Sadako and the Thousand Paper Cranes

There are two types of book readers. The first type starts reading a new book only after finishing the one they are on. The second type of reader is the person who reads many books at the same time. I am most certainly one of the latter. And not only do I read many books at the same time, but they are also often books covering a very wide range of topics. I would like to write about one particular book called Sadako and the Thousand Paper Cranes, one of the most impressive books that I have read recently.

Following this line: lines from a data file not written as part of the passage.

(** * fsesm: the glob finder [find] (output/find.js)

    A shallow embedding of [find] and of its inner functions [walk],
    [isIgnored], [globToRegex] and [loadGitignore], together with the part
    of the JavaScript runtime they rely on: string replacement, the regular
    expressions that [globToRegex] builds, and Node's [path] module on the
    paths the walker forms.

    Strings are sequences of code units, written [list ascii] (the code
    units below 256). *)

From Stdlib Require Import String Ascii List ZArith Lia Bool Arith Permutation.
Import ListNotations.

(* ================================================================== *)
(** * Part I: definitions *)
(* ================================================================== *)

Definition str := list ascii.

(** A literal of the source, as a sequence of code units. *)
Definition lit (s : string) : str := list_ascii_of_string s.

Definition backslash : ascii := "092"%char.
Definition newline : ascii := "010"%char.
Definition carriage_return : ascii := "013"%char.
Definition slash : ascii := "/"%char.

Definition str_eqb (a b : str) : bool :=
  if list_eq_dec ascii_dec a b then true else false.

(** ** JavaScript string methods used by the finder *)
Module JsString.

(** [s.replace(/c/g, f(c))] for a pattern that matches single characters:
    every character is rewritten on its own. *)
Definition replace_each (f : ascii -> str) (s : str) : str := flat_map f s.

(** [s.startsWith(p)]. *)
Fixpoint startsWith (p s : str) : bool :=
  match p, s with
  | [], _ => true
  | _ :: _, [] => false
  | a :: p', b :: s' => Ascii.eqb a b && startsWith p' s'
  end.

(** [s.split(c)] for a one-character separator: the pieces between the
    occurrences of [c] (always at least one piece). *)
Fixpoint split (c : ascii) (s : str) : list str :=
  match s with
  | [] => [[]]
  | x :: s' =>
      if Ascii.eqb x c then [] :: split c s'
      else match split c s' with
           | [] => [[x]]
           | w :: ws => (x :: w) :: ws
           end
  end.
Definition byte_of_ascii (c : ascii) : data := VInt (Z.of_N (N_of_ascii c)).

(** [v.Index(i)]: no clamping, [uint(i) >= uint(len)] panics. *)
Definition Value_Index (v : Value) (i : Z) : result Value :=
  match v with
  | Val t d ro addr =>
      match Type_Kind t with
      | reflect.Array =>
          match d, underlying t with
          | VArray l, ArrayOf n e =>
              if (i <? 0) || (Z.of_nat n <=? i)
              then Panic (ReflectPanic "reflect: array index out of range")
              else match nth_error l (Z.to_nat i) with
                   | Some x => Ok (Val e x ro addr)
                   | None => Panic IllFormed
                   end
          | _, _ => Panic IllFormed
          end
      | reflect.Slice =>
          match d, underlying t with
          | VSlice s, SliceOf e =>
              let l := match s with Some l => l | None => [] end in
              if (i <? 0) || (Z.of_nat (List.length l) <=? i)
              then Panic (ReflectPanic "reflect: slice index out of range")
              else match nth_error l (Z.to_nat i) with
                   | Some x => Ok (Val e x ro true)
                   | None => Panic IllFormed
                   end
          | _, _ => Panic IllFormed
          end
      | reflect.String =>
          match d with
          | VString s =>
              if (i <? 0) || (Z.of_nat (String.length s) <=? i)
              then Panic (ReflectPanic "reflect: string index out of range")
              else match String.get (Z.to_nat i) s with
                   | Some c =>
                       Ok (Val (Basic reflect.Uint8) (byte_of_ascii c) ro false)
                   | None => Panic IllFormed
                   end
          | _ => Panic IllFormed
          end
      | k => Panic (ValueError "reflect.Value.Index" k)
      end
  | _ => Panic (ValueError "reflect.Value.Index" (Value_Kind v))
  end.

Definition sub_list {A} (a b : Z) (l : list A) : list A :=
  firstn (Z.to_nat (b - a)) (skipn (Z.to_nat a) l).

Definition sub_string (a b : Z) (s : string) : string :=
  String.substring (Z.to_nat a) (Z.to_nat (b - a)) s.

(** [v.Slice(i, j)]: [v[i:j]], of the type of [v]; an array has to be
    addressable, and the bounds are checked, not clamped. *)
Definition Value_Slice (v : Value) (i j : Z) : result Value :=
  match v with
  | Val t d ro addr =>
      match Type_Kind t with
      | reflect.Array =>
          if negb addr
          then Panic (ReflectPanic "reflect.Value.Slice: slice of unaddressable array")
          else match d, underlying t with
               | VArray l, ArrayOf n e =>
                   if (i <? 0) || (j <? i) || (Z.of_nat n <? j)
                   then Panic (ReflectPanic "reflect.Value.Slice: slice index out of bounds")
                   else Ok (Val (SliceOf e) (VSlice (Some (sub_list i j l))) ro true)
               | _, _ => Panic IllFormed
               end
      | reflect.Slice =>
          match d with
          | VSlice s =>
              let l := match s with Some l => l | None => [] end in
              if (i <? 0) || (j <? i) || (Z.of_nat (List.length l) <? j)
              then Panic (ReflectPanic "reflect.Value.Slice: slice index out of bounds")
              else Ok (Val t (VSlice (option_map (sub_list i j) s)) ro true)
          | _ => Panic IllFormed
          end
      | reflect.String =>
          match d with
          | VString s =>
              if (i <? 0) || (j <? i) || (Z.of_nat (String.length s) <? j)
              then Panic (ReflectPanic "reflect.Value.Slice: string slice index out of bounds")
              else Ok (Val t (VString (sub_string i j s)) ro addr)
          | _ => Panic IllFormed
          end
      | k => Panic (ValueError "reflect.Value.Slice" k)
      end
  | _ => Panic (ValueError "reflect.Value.Slice" (Value_Kind v))
  end.

(** The two panics of a map access by a key that cannot be one: of
    [assignTo] for a key of another type, with [context] the calling method,
    and of the runtime for a key whose dynamic type has no [==]. *)
Definition not_assignable (context : string) (t dst : rtype) : panic :=
  ReflectPanic (context ++ ": value of type " ++ Type_String t
                ++ " is not assignable to type " ++ Type_String dst).

Definition unhashable (t : rtype) : panic :=
  RuntimeError ("hash of unhashable type " ++ Type_String t).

……The afternoon Chizuko was Sadako’s first visitor. She smiled mysteriously as she held something behind her back. “Shut your eyes”, she said. While Sadako squinted her eyes tightly shut, Chizuko put some pieces of paper and scissors on the bed. “Now you can look”, she said. “What is it?” Sadako asked, staring at the paper. Chizuko was pleased with herself. “I’ve figured out a way for you to get well,” she said proudly. “Watch!” She cut a piece of gold paper into a large square. In a short time she had folded it over into a beautiful crane. Sadako was puzzled. “But how can a bird make me well?” Don’t you remember that old story about the crane?” Chizuko asked. “It’s supposed to live for a thousand years. If a sick person folds one thousand cranes, the gods will grant her wish and make her healthy again.” She handed the crane to Sadako. “Here’s your first one.” Sadako’e eyes filled with tears…….

Portrait of Sadako Sasaki

Like the extract above, the whole book is very impressive. Sadako Sasaki is a little girl who lived in Japan from 1943 to 1955. She was two years old and living in Hiroshima with her family when US Air Force dropped an atom bomb on the city in an attempt to end World War II in 1945. Ten years later, she died from leukemia which she developed as a result of radiation from the bomb. Six hundred and fourty-four was the last paper crane before she went to sleep forever. Her classmates folded 356 cranes so that 1,000 were buried with Sadako. After the funeral, Sadako’s classmates collected Sadako’s letters and her journal and published them in a book. They called it “Kokeshi” which was the name of the Sadako’s doll they had given to Sadako while she was in hospital. The book was sent around Japan and soon everyone knew about Sadako and her thousand paper cranes. In 1958 a statue was unveiled in the Hiroshima Peace Park. There is Sadako, standing on top of a granite mountain of paradise. She is holding a golden crane in outstretched hands. A Folded Crane Club was organized in her honor. Members still place thousands of paper cranes beneath Sadako’s statue on August 6 – Peace Day. They make a wish, too. Their wish is engraved on the base of the statue: “This is our cry; This is our prayer; Peace in the world!”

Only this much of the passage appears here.